彼らはまるで表裏一体の鏡だ、と海は思った。周りを全て包み込む空と、全てを拒絶する雲と。不思議とその根底に在るのは同じものなのだ。
空君はさ、雲君の事をどう思っているんだい?
海がそう訊ねると、空は不思議そうな顔で海を見て小さく首を傾げた。
雲は雲でしかないが。
当たり前のようにそんな風に返す空に海が苦笑する。そんな海の様は、まるで純粋な子供に疑問を持ちかけられ、答えに辟易している大人のようだった。
あー、うん。まあそうなんだけどね。要するにさ、雲君は空君の特別なのかって事だよ。
特別、と空が海の言葉を小さく繰り返せば、そうだよ、と海が頷く。空は首を傾げて思案する。
どう……だろうな。よく、分からない。
実際のところ、それが本音だった。雲に関しては、空には分からない事が多すぎる。それは、空自身が雲に向ける感情にしてみても同じなのだ。自分の事なのに分からなくなってしまう。
僕はさ、雲君と空君は似ていると思うんだ。
似ている? 私とあいつが?
そう。君が表で雲君は裏。真逆だから、似ているんだよ。
ふ……ふふっ……あははははっ!
不意に空が堪えられなくなったかのように笑い声をあげた。海が驚いて目を丸くする。
そ、空君?
ああ、いや。すまない。あまりにも面白い冗談だったから、ついな。
空の言葉に海はますます困惑したような顔になる。
冗談のつもりはないんだけどな。
似てるわけ、ないんだよ。あいつが帰る場所は私ではない。あいつと私では根本が違うから。
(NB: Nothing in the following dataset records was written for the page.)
Variable Patterns : Type.
Variable is_filepath_excluded : str -> Patterns -> bool.
Variable urlparse_raises : str -> option Exn.

Local Abbreviation section :=
  (parse_section is_filepath_excluded urlparse_raises).
Local Abbreviation of_pair :=
  (scannable_of_pair is_filepath_excluded urlparse_raises).
Local Abbreviation hunk := (hunk_of_pair is_filepath_excluded).
Local Abbreviation commit_section :=
  (parse_commit is_filepath_excluded urlparse_raises).
Local Abbreviation parse :=
  (_parse_patch is_filepath_excluded urlparse_raises).

(** X6. A commit section without diff marker contributes nothing and
    raises nothing, whatever its header holds: the header is not even
    looked at. *)
Theorem parse_commit_no_diff (excl : Patterns) (commit : str) :
  contains (NUL :: lit "diff ") commit = false ->
  commit_section excl commit = ([], None).
Proof.
  intros H. unfold parse_commit, split_once.
  by rewrite (find_None_contains _ _ H).
Qed.

(** What becomes of one pair of the zip when its scannable is built. *)
Lemma hunk_of_pair_Some (excl : Patterns) (name : str)
    (mode : Filemode) (diff : str) (x : Scannable) :
  hunk excl ((name, mode), diff) = Some x ->
  is_filepath_excluded name excl = false /\
  exists content,
    x = OfString {| ss_url := name; ss_filemode := mode;
                    ss_content := content |} /\
    startswith (lit "@@") content = true /\
    substring_of content diff.
Proof.
  unfold hunk_of_pair.
  destruct (is_filepath_excluded name excl); [discriminate|].
  destruct (find (LF :: lit "@@") diff) as [i|] eqn:F; [|discriminate].
  intros [= <-]. split; [done|].
  exists (drop (i + 1) diff). split_and!; [done | |].
  - apply find_Some_startswith, startswith_spec in F as [t Ht].
    rewrite <- drop_drop, Ht.
    change (startswith (lit "@@") (lit "@@" ++ t) = true).
    apply startswith_app.
  - exists (take (i + 1) diff), []. by rewrite app_nil_r, take_drop.
Qed.

Lemma scannable_of_pair_Some (excl : Patterns) (name : str)
    (mode : Filemode) (diff : str) (x : Scannable) :
  of_pair excl ((name, mode), diff) = Some (inr x) ->
  hunk excl ((name, mode), diff) = Some x /\ urlparse_raises name = None.
Proof.
  unfold scannable_of_pair, Scannable_init.
  destruct (hunk excl _) as [y|] eqn:Hy; [|discriminate].
  rewrite (hunk_of_pair_url Patterns is_filepath_excluded _ _ _ _ _ Hy).
  destruct (urlparse_raises name); [discriminate|]. by intros [= ->].
Qed.

(** X7. Whatever a commit section yields, even when it ends by raising,
    is an in-memory scannable whose name and kind are an entry that the
    header of this section yields, whose name is not excluded and is
    accepted by [urlparse], whose kind is MODIFY, NEW, RENAME or DELETE
    (never FILE), and whose content is a run of the diff text that begins
    with the hunk marker ["@@"]. *)
Theorem parse_section_yields (excl : Patterns) (header rest : str)
    (x : Scannable) :
  x ∈ fst (section excl header rest) ->
  exists name mode content,
    x = OfString {| ss_url := name; ss_filemode := mode;
                    ss_content := content |} /\
    inr (name, mode) ∈ _parse_patch_header header /\
    is_filepath_excluded name excl = false /\
    urlparse_raises name = None /\
    (mode = MODIFY \/ mode = NEW \/ mode = RENAME \/ mode = DELETE) /\
    startswith (lit "@@") content = true /\
    substring_of content rest.
Proof.
  unfold parse_section.
  destruct (zip_gen _ _) as [pairs e] eqn:Z.
  intros ([[name mode] diff] & Hin & Hx)%for_yield_elem.
  assert ((name, mode, diff) ∈ fst (zip_gen (_parse_patch_header header)
                                    (split_with RX_DIFF_LINE rest)))
    as Hz by (by rewrite Z).
  apply zip_gen_elem in Hz as [Hname Hdiff].
  apply scannable_of_pair_Some in Hx as [Hx Hurl].
  apply hunk_of_pair_Some in Hx as (Hex & content & -> & Hc & Hsub).
  assert (exists line, _parse_patch_header_line line = inr (name, mode))
    as [line Hline].
  { pose proof Hname as Hn. unfold _parse_patch_header in Hn.
    destruct (header_lines header) as [err|lines].
    - apply list_elem_of_singleton in Hn. discriminate.
    - apply list_elem_of_In, in_map_iff in Hn as (l & Hl & _). eauto. }
  exists name, mode, content. split_and!; try done.
  - by apply parse_patch_header_line_kind in Hline.
  - eapply substring_of_trans; [done|]. by apply split_with_pieces in Hdiff.
Qed.


(** X9. A header line that would fail to parse is never parsed when it
    stands more than one position after the last diff: the section raises
    only what [urlparse] raises on the name of a paired entry, and ends
    normally with the scannables of the pairs when [urlparse] accepts
    these names. *)
Theorem parse_section_unreached_line (excl : Patterns)
    (header rest : str) (entries : list (str * Filemode))
    (g : Steps (str * Filemode)) :
  _parse_patch_header header = List.map inr entries ++ g ->
  (length (split_with RX_DIFF_LINE rest) < length entries)%nat ->
  (forall e, snd (section excl header rest) = Some e ->
     exists name mode,
       (name, mode) ∈ entries /\ urlparse_raises name = Some e) /\
  (Forall (fun entry => urlparse_raises entry.1 = None) entries ->
   section excl header rest
   = (omap (hunk excl) (zip entries (split_with RX_DIFF_LINE rest)),
      None)).
Proof.
  intros H Hlen. unfold parse_section.
  rewrite H, zip_gen_unreached by done. split.
  - intros e [[=] | ([[name mode] diff] & Hin & Hb)]%for_yield_raises.
    exists name, mode. split.
    + by apply elem_of_zip_l in Hin.
    + by apply (scannable_of_pair_raises Patterns is_filepath_excluded
                  urlparse_raises _ _ _ _ _ Hb).
  - intros Hall. apply for_yield_pure.
    by apply scannable_of_pairs_accepted.
Qed.

Lemma gen_concat_all_empty {A} (gs : list (Gen A)) :
  Forall (fun g => g = ([], None)) gs -> gen_concat gs = ([], None).
Proof.
  induction 1 as [|g gs -> _ IH]; [done|]. simpl. by rewrite IH.
Qed.

(** X10. A patch in which the diff marker does not occur yields no
    scannable and raises nothing. *)
Theorem parse_patch_no_diff_marker (excl : Patterns) (patch : str) :
  contains (NUL :: lit "diff ") patch = false ->
  parse patch excl = ([], None).
Proof.
  intros H. unfold _parse_patch. apply gen_concat_all_empty.
  apply Forall_forall. intros g (commit & <- & Hin)%list_elem_of_In%in_map_iff.
  apply parse_commit_no_diff.
  destruct (contains _ commit) eqn:E; [|done].
  apply contains_substring in E.
  apply list_elem_of_In, split_with_pieces in Hin.
  assert (contains (NUL :: lit "diff ") patch = true) as H'; [|congruence].
  apply contains_substring. by eapply substring_of_trans.
Qed.

End PatchParserProperties.

Lemma parse_commit_no_diff_witness :
  parse_commit Sample.not_excluded Sample.urlparse_raises tt
    Sample.merge_without_diff
  = ([], None).
Proof.
  apply parse_commit_no_diff. reflexivity.
Defined.

Lemma parse_section_yields_witness :
  exists name mode content,
    Sample.scannable_a
    = OfString {| ss_url := name; ss_filemode := mode;
                  ss_content := content |} /\
    inr (name, mode) ∈ _parse_patch_header Sample.header_two /\
    Sample.not_excluded name tt = false /\
    Sample.urlparse_raises name = None /\
    (mode = MODIFY \/ mode = NEW \/ mode = RENAME \/ mode = DELETE) /\
    startswith (lit "@@") content = true /\
    substring_of content Sample.rest_one.
Proof.
  apply (parse_section_yields unit Sample.not_excluded
           Sample.urlparse_raises tt Sample.header_two Sample.rest_one).
  vm_compute. apply list_elem_of_here.
Defined.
例え、同族だとしても。世界に興味がないだけの青年と、そうではないのに消えたいと願う空。その違いはとてつもなく大きい。小さな世界の不適合者、とそう呼んでくれるあの金と銀の髪色の青年と鏡のような存在であれたなら、どんなに良かったことだろうと空は思う。
違うんだよ。
そう告げた言葉に込められたのは、果たしてどんなものだったのだろう。海に向かって言ったのか、空自身に言い聞かせようとした言葉なのか。それは空自身にも分からないことだった。